Comment #0 by yshuiv7 — 2015-06-22T07:49:25Z

I tried to instantiation nested template: template a(A) { void a(B)() { } } list this: (a!A)!B Which is parsed as a C-style cast.

Comment #1 by k.hara.pg — 2015-06-22T10:56:39Z

(In reply to Yuxuan Shui from comment #0) > (a!A)!B > > Which is parsed as a C-style cast. It's not a bug. The code is parsed as: (a!A) // a type name a!A with parenthesis ! // unary operator ! B // an identifier B so `(typename) expr` makes a C-style cast.
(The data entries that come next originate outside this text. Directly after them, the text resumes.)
Lemma gate_pending_gate o e : gate (gate_pending writer_meta o e).
Proof.
  intros w w' r Hw Hb. destruct r as [b|err].
  { apply gate_pending_ok in Hb as (_ & -> & _). by destruct (is_control _). }
  revert Hb. unfold gate_pending. destruct (w_pending w) as [req|]; [|done].
  destruct (negb _); [done|]. repeat case_bool_decide; cbn [andb]; try done;
    (intros Hb; refine (appends_bind _ _ (record_appends _ _ _ _ _) _ _ _ _ Hw Hb);
     by intros [] ? ? ? [= <- <-]).
Qed.

Lemma gate_dedup_gate ov e : gate (gate_dedup ov e).
Proof.
  intros w w' r Hw. unfold gate_dedup. destruct (_ || _); [by intros [= <- <-]|].
  destruct (DedupCache.insert_if_new _ _). by intros [= <- <-].
Qed.

Lemma inner_false_appends e : appends_one (write_canon_event_inner false e).
Proof. intros w w' r (? & ? & ?). by apply inner_extends. Qed.

Lemma write_appends o e : appends_one (write_canon_event writer_meta o e).
Proof.
  apply gate_bind.
  { intros w w' r _ Hb. apply check_invalid_retry_same in Hb as [-> Hok]. by destruct r. }
  intros [err|]; [by apply (appends_pure (Err (Failed err)) id)|].
  apply gate_bind; [apply gate_event_gate|intros []].
  apply gate_bind; [apply gate_transition_gate|intros []].
  apply gate_bind; [apply gate_pending_gate|intros ov].
  apply gate_bind; [apply gate_dedup_gate|intros fresh].
  destruct (negb fresh); [by apply (appends_pure (Ok tt) id)|].
  case_bool_decide; apply appends_bind; try apply inner_false_appends; intros [] ? ? ?;
    [|destruct (is_control _)]; intros [= <- <-]; done.
Qed.

(** A control event that is accepted is on disk afterwards. *)
Lemma control_write_appends o e w w' :
  ready w -> is_control (ev_kind e) = true -> write_canon_event writer_meta o e w = (w', Ok tt) ->
  log_events new_event_id (w_dir w') = log_events new_event_id (w_dir w) ++ [normalize_delta e].
Proof.
  intros Hw Hc Hb. apply write_ok_inv in Hb as (_ & _ & _ & [[Hc' _]|(w1 & w2 & Hi & Hw1 & ->)]); [congruence|].
  assert (Hs : same_files w w1) by (rewrite Hw1; by destruct (is_control _)).
  destruct (same_files_writable _ _ Hs (ready_writable _ Hw)) as (Hwf & Hcfg & Hseq).
  destruct (inner_appends new_event_id _ _ _ _ _ Hwf Hcfg (faithful_storable e) Hseq Hi)
    as (_ & [([msg Hr] & _)|(_ & _ & n & Hn & Hl)]); [done|].
  destruct Hs as (Hd & _ & _ & Hc1). destruct Hw as (_ & [_ Hret] & _). rewrite <- Hc1 in Hret.
  apply (dropped_none _ _ _ Hret) in Hn as ->. cbn. by rewrite Hl, <- Hd.
Qed.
To do what you want, you need to write: alias aA = a!A; aA!B

Comment #2 by yshuiv7 — 2015-06-22T16:52:51Z

(In reply to Kenji Hara from comment #1) > (In reply to Yuxuan Shui from comment #0) > > (a!A)!B > > > > Which is parsed as a C-style cast. > > It's not a bug. The code is parsed as: > > (a!A) // a type name a!A with parenthesis > ! // unary operator ! > B // an identifier B > > so `(typename) expr` makes a C-style cast. > > To do what you want, you need to write: > > alias aA = a!A; > aA!B OK, that makes sense. Butthis(In reply to Kenji Hara from comment #1) > (In reply to Yuxuan Shui from comment #0) > > (a!A)!B > > > > Which is parsed as a C-style cast. > > It's not a bug. The code is parsed as: > > (a!A) // a type name a!A with parenthesis > ! // unary operator ! > B // an identifier B > > so `(typename) expr` makes a C-style cast. > > To do what you want, you need to write: > > alias aA = a!A; > aA!B Well that makes sense. But I still don't think this is the right way. First, (a!A) is not always a type, it can be a function or anything. Second, B is a type, so parse !B as expression is weird. And this makes instantiate nested templates hard.
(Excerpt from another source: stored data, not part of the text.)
(* ===== verification/Text.v ===== *)
(** * UTF-8 text as bytes

    What the sources use of [core::str]: validity as [str::from_utf8] decides
    it, splitting at line feeds, and trimming of Unicode white space, all on
    the bytes of the text. *)
From S2P Require Import Prelude.

Definition in_range (lo hi : N) (b : byte) : bool := (lo <=? Byte.to_N b)%N && (Byte.to_N b <=? hi)%N.
Definition is_cont : byte -> bool := in_range 0x80 0xBF.

(** The length of the well-formed sequence at the head of the text, as the
    table of [core::str::validations] gives it. *)
Definition utf8_head (bs : bytes) : option nat :=
  match bs with
  | [] => None
  | b0 :: tl =>
      if in_range 0 0x7F b0 then Some 1
      else match tl with
      | [] => None
      | b1 :: tl =>
          if in_range 0xC2 0xDF b0 then (if is_cont b1 then Some 2 else None)
          else match tl with
          | [] => None
          | b2 :: tl =>
              if (in_range 0xE0 0xE0 b0 && in_range 0xA0 0xBF b1)
                 || (in_range 0xE1 0xEC b0 && is_cont b1)
                 || (in_range 0xED 0xED b0 && in_range 0x80 0x9F b1)
                 || (in_range 0xEE 0xEF b0 && is_cont b1)
              then (if is_cont b2 then Some 3 else None)
              else match tl with
              | [] => None
              | b3 :: _ =>
                  if ((in_range 0xF0 0xF0 b0 && in_range 0x90 0xBF b1)
                      || (in_range 0xF1 0xF3 b0 && is_cont b1)
                      || (in_range 0xF4 0xF4 b0 && in_range 0x80 0x8F b1))
                     && is_cont b2 && is_cont b3
                  then Some 4 else None
              end
          end
      end
  end.

(** Every sequence is at least one byte long, so the length bounds the rounds. *)
Fixpoint utf8_valid_fuel (fuel : nat) (bs : bytes) : bool :=
  match bs, fuel with
  | [], _ => true
  | _, O => false
  | _, S fuel' => match utf8_head bs with Some n => utf8_valid_fuel fuel' (drop n bs) | None => false end
  end.
Definition utf8_valid (bs : bytes) : bool := utf8_valid_fuel (length bs) bs.

(** [str::from_utf8(bytes).unwrap_or("")]. *)
Definition from_utf8_or_empty (bs : bytes) : bytes := if utf8_valid bs then bs else [].

(** [str::split('\n')]. *)
Fixpoint split_lines (bs : bytes) : list bytes :=
  match bs with
  | [] => [[]]
  | b :: bs' =>
      if Byte.eqb b x0a then [] :: split_lines bs'
      else match split_lines bs' with l :: ls => (b :: l) :: ls | [] => [[b]] end
  end.

(** The encodings of the characters with the property [White_Space]. *)
Definition white_space : list bytes :=
  [[x09]; [x0a]; [x0b]; [x0c]; [x0d]; [x20]; [xc2; x85]; [xc2; xa0]; [xe1; x9a; x80];
   [xe2; x80; x80]; [xe2; x80; x81]; [xe2; x80; x82]; [xe2; x80; x83]; [xe2; x80; x84]; [xe2; x80; x85];
   [xe2; x80; x86]; [xe2; x80; x87]; [xe2; x80; x88]; [xe2; x80; x89]; [xe2; x80; x8a];
   [xe2; x80; xa8]; [xe2; x80; xa9]; [xe2; x80; xaf]; [xe2; x81; x9f]; [xe3; x80; x80]].

Definition strip_any (pats : list bytes) (bs : bytes) : option bytes :=
  foldr (fun p acc => if bool_decide (take (length p) bs = p) then Some (drop (length p) bs) else acc) None pats.

Fixpoint trim_with (pats : list bytes) (fuel : nat) (bs : bytes) : bytes :=
  match fuel with
  | O => bs
  | S fuel' => match strip_any pats bs with Some bs' => trim_with pats fuel' bs' | None => bs end
  end.

(** [str::trim]. *)
Definition trim_start (bs : bytes) : bytes := trim_with white_space (length bs) bs.
Definition trim_end (bs : bytes) : bytes := reverse (trim_with (reverse <$> white_space) (length bs) (reverse bs)).
Definition trim (bs : bytes) : bytes := trim_end (trim_start bs).

Lemma split_lines_one l rest : x0a ∉ l -> split_lines (l ++ x0a :: rest) = l :: split_lines rest.
Proof.
  induction l as [|b l IH]; intros Hl; cbn; [done|]. apply not_elem_of_cons in Hl as [Hb Hl].
  rewrite (IH Hl). destruct (Byte.eqb b x0a) eqn:E; [|done]. by apply byte_dec_bl in E.
Qed.

Lemma split_lines_none l : x0a ∉ l -> split_lines l = [l].
Proof.
  induction l as [|b l IH]; intros Hl; cbn; [done|]. apply not_elem_of_cons in Hl as [Hb Hl].
  rewrite (IH Hl). destruct (Byte.eqb b x0a) eqn:E; [|done]. by apply byte_dec_bl in E.
Qed.

#[global] Arguments trim : simpl never.
#[global] Arguments trim_start : simpl never.
#[global] Arguments trim_end : simpl never.

(** ** Strings *)

(** [str::contains] with a string pattern. *)
Fixpoint str_contains (needle hay : string) : bool :=
  String.prefix needle hay || match hay with EmptyString => false | String _ rest => str_contains needle rest end.

(** [s.trim().is_empty()]. *)
Definition is_blank (s : string) : bool :=
  match trim (String.list_byte_of_string s) with [] => true | _ => false end.

(** [str::to_ascii_lowercase]. *)
Definition ascii_lower (a : Ascii.ascii) : Ascii.ascii :=
  let n := Ascii.N_of_ascii a in
  if ((65 <=? n) && (n <=? 90))%N then Ascii.ascii_of_N (n + 32) else a.
Fixpoint to_ascii_lowercase (s : string) : string :=
  match s with EmptyString => EmptyString | String a rest => String (ascii_lower a) (to_ascii_lowercase rest) end.

(** ** Enough fuel *)

Lemma utf8_head_pos bs n : utf8_head bs = Some n -> 1 <= n.
Proof. unfold utf8_head. intros Hn. repeat (case_match; simplify_eq; try lia). Qed.

Lemma utf8_valid_fuel_enough fuel bs : length bs <= fuel -> utf8_valid_fuel fuel bs = utf8_valid bs.
Proof.
  unfold utf8_valid. enough (forall f1 f2 l, length l <= f1 -> length l <= f2 -> utf8_valid_fuel f1 l = utf8_valid_fuel f2 l) by auto.
  induction f1 as [|f1 IH]; intros [|f2] [|b l] H1 H2; cbn [length] in *; try done; [lia..|].
  cbn [utf8_valid_fuel]. destruct (utf8_head (b :: l)) as [n|] eqn:Hn; [|done].
  apply utf8_head_pos in Hn. apply IH; rewrite length_drop; cbn [length]; lia.
Qed.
Comment #3 by k.hara.pg — 2015-06-23T00:19:39Z

(In reply to Yuxuan Shui from comment #2) > First, (a!A) is not always a type, it can be a function or anything. Yes, it's not yet determined in parsing stage. The determination will be done in later semantic analysis stage. > Second, B is a type, so parse !B as expression is weird. Similarly to a!A, B is an identifier expression and it's not yet determined as a type in parsing. A syntactically valid D code may be rejected by semantic analysis, so it's not a problem. Note that, D does not use exclamation mark `!` as binary operator, so !B is always parsed as an unary expression (logical negation). Then prefixing parenthesis (a!A) is parsed as C-style cast. There's no grammar ambiguity.